Stored items

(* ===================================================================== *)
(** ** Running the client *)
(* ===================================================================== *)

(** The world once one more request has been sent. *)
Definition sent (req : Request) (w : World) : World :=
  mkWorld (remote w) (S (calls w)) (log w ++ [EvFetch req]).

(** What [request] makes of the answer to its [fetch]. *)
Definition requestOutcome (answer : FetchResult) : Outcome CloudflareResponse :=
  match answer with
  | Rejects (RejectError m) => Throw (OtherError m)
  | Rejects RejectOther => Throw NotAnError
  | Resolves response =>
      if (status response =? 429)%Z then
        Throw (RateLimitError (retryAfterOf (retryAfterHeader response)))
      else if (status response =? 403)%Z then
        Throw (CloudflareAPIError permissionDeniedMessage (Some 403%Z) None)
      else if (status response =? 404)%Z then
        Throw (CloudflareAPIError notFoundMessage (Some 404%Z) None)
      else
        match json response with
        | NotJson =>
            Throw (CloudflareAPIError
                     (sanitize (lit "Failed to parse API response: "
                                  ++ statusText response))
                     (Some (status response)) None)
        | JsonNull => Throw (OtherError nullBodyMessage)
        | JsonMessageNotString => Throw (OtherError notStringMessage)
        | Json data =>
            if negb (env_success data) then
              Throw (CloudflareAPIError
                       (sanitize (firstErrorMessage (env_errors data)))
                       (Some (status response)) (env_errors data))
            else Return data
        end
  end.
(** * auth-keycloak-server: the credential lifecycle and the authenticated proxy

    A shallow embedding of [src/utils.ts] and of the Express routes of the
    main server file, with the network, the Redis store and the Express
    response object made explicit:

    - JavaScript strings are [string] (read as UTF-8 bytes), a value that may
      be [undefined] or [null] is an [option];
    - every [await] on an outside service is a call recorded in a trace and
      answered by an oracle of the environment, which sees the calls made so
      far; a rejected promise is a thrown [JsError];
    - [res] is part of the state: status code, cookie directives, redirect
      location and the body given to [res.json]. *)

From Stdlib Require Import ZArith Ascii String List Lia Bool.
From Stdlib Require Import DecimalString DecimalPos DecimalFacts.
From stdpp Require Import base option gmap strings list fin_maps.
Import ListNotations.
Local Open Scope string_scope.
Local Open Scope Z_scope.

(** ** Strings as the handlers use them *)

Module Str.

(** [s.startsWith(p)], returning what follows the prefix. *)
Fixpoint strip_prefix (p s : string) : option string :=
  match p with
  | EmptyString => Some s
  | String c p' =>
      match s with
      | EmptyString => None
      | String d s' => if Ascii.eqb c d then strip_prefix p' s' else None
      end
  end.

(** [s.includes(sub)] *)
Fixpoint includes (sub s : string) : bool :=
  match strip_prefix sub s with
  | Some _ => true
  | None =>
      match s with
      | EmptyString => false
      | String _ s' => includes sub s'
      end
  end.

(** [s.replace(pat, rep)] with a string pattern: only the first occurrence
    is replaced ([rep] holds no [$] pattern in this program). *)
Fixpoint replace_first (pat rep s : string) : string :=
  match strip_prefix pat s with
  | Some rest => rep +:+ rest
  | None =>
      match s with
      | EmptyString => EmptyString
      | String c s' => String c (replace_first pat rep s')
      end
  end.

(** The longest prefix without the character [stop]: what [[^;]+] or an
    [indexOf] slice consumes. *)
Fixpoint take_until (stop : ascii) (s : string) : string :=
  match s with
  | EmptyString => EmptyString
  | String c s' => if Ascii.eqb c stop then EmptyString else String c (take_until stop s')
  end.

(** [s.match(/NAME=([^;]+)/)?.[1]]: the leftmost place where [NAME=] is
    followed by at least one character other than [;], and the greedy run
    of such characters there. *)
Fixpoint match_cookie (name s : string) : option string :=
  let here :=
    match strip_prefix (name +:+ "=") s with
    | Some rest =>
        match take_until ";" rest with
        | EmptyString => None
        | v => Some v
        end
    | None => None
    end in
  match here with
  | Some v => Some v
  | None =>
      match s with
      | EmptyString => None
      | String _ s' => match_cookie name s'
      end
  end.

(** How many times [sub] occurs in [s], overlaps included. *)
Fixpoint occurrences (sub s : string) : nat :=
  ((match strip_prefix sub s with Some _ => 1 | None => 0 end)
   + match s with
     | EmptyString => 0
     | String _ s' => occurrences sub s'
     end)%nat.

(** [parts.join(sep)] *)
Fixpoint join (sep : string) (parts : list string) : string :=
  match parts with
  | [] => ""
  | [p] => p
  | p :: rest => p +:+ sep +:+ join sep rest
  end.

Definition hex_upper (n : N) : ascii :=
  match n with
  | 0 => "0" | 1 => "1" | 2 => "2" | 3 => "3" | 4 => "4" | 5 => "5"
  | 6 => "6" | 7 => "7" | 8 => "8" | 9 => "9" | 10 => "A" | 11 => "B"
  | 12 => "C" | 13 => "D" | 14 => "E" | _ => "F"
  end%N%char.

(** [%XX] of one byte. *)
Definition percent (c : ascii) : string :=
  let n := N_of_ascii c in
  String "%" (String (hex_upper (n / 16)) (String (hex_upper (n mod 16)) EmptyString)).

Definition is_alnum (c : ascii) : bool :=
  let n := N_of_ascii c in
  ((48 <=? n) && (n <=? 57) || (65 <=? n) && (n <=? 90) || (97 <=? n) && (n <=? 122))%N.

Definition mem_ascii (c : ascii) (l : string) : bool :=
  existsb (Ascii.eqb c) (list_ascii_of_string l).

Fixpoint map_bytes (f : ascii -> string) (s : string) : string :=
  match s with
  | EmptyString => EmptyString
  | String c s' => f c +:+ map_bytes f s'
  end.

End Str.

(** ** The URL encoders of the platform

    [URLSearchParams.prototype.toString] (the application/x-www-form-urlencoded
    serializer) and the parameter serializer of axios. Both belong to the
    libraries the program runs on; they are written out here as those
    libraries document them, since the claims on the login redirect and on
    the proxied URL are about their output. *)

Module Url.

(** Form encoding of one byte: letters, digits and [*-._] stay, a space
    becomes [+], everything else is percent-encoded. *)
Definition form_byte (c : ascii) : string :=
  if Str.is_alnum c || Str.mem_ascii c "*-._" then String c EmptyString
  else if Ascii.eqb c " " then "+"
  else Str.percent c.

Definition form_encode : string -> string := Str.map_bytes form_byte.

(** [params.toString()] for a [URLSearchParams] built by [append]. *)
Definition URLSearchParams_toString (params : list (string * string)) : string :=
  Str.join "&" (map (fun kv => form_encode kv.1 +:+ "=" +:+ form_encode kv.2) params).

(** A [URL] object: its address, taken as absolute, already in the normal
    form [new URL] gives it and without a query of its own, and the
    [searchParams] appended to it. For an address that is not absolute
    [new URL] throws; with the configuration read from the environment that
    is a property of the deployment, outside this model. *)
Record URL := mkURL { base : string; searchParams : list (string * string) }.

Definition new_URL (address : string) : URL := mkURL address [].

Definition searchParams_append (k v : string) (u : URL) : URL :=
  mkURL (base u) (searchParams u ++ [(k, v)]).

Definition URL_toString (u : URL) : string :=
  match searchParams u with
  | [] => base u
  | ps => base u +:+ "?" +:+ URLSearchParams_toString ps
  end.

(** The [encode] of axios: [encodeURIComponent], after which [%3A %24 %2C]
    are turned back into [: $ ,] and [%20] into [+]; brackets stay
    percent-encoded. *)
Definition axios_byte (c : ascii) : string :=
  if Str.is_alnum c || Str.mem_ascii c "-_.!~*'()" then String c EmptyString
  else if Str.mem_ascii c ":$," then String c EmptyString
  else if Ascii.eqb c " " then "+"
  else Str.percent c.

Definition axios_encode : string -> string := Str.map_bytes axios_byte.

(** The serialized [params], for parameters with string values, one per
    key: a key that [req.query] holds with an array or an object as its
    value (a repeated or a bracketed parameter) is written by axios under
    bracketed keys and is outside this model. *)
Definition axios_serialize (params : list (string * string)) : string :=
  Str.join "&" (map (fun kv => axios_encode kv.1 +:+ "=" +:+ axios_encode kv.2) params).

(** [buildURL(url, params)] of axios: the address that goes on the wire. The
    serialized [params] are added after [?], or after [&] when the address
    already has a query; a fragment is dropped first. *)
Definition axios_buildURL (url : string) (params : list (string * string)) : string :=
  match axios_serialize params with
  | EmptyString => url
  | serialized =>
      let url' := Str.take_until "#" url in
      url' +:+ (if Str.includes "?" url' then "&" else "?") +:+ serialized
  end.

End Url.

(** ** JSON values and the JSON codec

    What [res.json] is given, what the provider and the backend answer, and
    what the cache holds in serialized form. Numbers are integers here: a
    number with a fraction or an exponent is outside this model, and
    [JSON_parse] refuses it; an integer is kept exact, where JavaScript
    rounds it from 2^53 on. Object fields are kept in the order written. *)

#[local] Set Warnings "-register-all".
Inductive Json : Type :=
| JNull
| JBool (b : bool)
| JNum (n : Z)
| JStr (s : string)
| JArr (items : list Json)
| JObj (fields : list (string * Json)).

...

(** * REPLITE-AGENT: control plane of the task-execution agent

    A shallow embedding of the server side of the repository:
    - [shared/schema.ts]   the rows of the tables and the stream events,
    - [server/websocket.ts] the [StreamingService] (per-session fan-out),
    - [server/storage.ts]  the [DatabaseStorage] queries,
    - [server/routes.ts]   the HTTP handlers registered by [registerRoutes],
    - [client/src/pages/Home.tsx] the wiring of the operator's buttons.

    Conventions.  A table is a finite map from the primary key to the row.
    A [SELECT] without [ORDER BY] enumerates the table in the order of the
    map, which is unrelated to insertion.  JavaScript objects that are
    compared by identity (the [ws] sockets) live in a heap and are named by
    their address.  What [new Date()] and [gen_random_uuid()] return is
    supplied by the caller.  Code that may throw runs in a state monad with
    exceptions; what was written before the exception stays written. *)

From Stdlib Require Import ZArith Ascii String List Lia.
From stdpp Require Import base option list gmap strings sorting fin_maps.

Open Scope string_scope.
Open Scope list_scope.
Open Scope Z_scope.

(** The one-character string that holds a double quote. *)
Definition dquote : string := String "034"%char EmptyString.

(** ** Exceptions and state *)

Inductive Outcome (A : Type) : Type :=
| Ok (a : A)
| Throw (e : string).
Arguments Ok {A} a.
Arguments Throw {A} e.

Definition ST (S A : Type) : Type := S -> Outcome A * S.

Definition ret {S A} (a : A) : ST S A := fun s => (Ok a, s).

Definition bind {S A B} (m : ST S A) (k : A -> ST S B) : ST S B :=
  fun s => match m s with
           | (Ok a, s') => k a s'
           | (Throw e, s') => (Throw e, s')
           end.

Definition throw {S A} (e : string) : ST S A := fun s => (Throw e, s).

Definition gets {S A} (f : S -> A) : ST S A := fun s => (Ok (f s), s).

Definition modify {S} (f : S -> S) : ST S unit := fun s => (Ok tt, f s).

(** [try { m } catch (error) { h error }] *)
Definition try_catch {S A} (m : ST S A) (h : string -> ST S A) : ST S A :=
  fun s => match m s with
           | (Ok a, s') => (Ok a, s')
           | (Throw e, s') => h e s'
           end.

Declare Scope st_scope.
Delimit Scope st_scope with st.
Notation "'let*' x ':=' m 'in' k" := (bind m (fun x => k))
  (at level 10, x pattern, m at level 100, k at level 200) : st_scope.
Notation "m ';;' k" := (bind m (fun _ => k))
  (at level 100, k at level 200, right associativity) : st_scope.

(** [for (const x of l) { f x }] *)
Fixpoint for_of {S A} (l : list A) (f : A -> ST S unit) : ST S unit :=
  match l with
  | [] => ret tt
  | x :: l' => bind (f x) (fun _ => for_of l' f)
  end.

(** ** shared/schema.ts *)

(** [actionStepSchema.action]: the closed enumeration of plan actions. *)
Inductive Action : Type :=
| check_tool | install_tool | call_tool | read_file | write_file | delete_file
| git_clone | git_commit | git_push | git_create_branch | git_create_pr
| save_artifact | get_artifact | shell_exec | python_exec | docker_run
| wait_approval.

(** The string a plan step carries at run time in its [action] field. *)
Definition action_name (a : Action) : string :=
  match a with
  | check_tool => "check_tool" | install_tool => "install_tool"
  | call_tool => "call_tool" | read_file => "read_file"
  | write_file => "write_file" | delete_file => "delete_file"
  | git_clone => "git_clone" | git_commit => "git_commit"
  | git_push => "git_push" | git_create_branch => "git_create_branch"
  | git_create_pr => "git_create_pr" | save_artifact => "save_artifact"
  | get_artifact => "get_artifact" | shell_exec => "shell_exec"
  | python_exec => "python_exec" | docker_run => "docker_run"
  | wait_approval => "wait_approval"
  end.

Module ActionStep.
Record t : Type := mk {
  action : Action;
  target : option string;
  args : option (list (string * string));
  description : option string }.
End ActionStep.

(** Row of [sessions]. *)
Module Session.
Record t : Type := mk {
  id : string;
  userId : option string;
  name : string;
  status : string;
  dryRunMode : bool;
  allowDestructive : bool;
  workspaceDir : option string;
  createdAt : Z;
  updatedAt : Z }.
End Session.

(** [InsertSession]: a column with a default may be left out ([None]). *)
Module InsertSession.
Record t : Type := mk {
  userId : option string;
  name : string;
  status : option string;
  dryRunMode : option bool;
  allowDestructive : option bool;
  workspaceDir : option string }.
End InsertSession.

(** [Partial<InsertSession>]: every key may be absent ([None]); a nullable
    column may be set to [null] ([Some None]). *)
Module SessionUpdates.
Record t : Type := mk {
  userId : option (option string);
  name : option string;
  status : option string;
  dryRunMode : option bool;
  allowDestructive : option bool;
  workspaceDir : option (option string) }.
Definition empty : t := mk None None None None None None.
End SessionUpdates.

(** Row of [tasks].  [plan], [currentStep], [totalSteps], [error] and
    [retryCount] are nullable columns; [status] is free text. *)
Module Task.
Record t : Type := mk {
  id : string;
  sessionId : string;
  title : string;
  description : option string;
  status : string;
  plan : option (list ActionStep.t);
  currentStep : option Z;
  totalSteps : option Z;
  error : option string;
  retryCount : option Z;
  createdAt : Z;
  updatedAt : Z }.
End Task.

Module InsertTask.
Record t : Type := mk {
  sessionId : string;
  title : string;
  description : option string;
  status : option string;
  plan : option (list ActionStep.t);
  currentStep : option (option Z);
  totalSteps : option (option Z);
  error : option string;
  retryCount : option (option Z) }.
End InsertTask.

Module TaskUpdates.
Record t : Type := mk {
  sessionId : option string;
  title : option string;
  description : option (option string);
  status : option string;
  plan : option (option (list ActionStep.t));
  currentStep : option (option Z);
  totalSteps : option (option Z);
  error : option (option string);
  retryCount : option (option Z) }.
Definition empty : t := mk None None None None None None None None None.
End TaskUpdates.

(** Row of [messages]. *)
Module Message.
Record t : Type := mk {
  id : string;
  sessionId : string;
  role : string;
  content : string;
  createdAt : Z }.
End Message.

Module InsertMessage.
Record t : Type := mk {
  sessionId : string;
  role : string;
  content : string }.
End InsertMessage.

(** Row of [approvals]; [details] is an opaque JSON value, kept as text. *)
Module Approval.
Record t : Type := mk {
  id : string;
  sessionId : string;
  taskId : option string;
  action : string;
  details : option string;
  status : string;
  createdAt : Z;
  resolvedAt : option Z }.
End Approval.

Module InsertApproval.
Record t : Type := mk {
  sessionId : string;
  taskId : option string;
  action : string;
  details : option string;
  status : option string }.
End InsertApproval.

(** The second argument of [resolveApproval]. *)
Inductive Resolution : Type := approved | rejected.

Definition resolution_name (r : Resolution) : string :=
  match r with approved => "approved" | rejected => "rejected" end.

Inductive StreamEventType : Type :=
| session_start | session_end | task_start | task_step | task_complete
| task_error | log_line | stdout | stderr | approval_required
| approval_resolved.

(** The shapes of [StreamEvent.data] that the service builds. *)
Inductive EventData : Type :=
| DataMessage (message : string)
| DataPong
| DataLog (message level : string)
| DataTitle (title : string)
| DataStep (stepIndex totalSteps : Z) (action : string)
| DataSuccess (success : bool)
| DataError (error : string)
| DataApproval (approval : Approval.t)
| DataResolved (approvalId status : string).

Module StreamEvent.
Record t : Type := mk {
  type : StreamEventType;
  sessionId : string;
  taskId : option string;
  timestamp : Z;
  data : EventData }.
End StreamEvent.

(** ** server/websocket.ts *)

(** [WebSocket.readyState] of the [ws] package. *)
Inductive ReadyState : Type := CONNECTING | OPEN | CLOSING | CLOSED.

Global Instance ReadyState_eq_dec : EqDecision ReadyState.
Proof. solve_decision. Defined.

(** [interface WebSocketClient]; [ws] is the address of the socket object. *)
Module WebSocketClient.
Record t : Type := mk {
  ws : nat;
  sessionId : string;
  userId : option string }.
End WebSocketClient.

...

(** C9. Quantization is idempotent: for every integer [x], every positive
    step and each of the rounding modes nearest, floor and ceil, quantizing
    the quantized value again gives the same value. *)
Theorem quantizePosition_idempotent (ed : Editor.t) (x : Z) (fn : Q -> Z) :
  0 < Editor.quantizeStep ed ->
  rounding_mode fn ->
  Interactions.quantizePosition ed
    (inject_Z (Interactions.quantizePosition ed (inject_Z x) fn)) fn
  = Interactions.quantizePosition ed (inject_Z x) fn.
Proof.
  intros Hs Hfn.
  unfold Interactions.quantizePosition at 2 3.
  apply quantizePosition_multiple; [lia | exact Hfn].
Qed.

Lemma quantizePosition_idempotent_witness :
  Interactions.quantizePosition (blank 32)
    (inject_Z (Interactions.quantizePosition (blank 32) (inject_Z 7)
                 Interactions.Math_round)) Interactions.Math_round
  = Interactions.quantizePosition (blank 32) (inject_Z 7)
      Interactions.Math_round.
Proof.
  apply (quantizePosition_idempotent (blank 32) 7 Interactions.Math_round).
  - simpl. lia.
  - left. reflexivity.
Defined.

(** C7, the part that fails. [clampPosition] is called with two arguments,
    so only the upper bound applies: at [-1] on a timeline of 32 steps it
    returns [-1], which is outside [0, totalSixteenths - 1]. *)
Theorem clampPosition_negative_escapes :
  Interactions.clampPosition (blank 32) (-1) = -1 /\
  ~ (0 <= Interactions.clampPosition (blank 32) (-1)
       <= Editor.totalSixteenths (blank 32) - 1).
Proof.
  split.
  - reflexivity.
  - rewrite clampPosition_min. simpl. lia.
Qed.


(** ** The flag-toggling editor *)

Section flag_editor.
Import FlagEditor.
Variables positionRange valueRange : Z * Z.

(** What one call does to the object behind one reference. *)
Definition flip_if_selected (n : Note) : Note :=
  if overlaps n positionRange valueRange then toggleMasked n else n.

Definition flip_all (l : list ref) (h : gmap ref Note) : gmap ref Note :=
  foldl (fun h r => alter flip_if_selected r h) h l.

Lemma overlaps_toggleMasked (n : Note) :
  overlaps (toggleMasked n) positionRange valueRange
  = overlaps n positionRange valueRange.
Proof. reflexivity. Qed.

**Task instructions**
Which lines above carry the string "approved"? Copy those lines.

**Solved problem**
Inductive Resolution : Type := approved | rejected.
  match r with approved => "approved" | rejected => "rejected" end.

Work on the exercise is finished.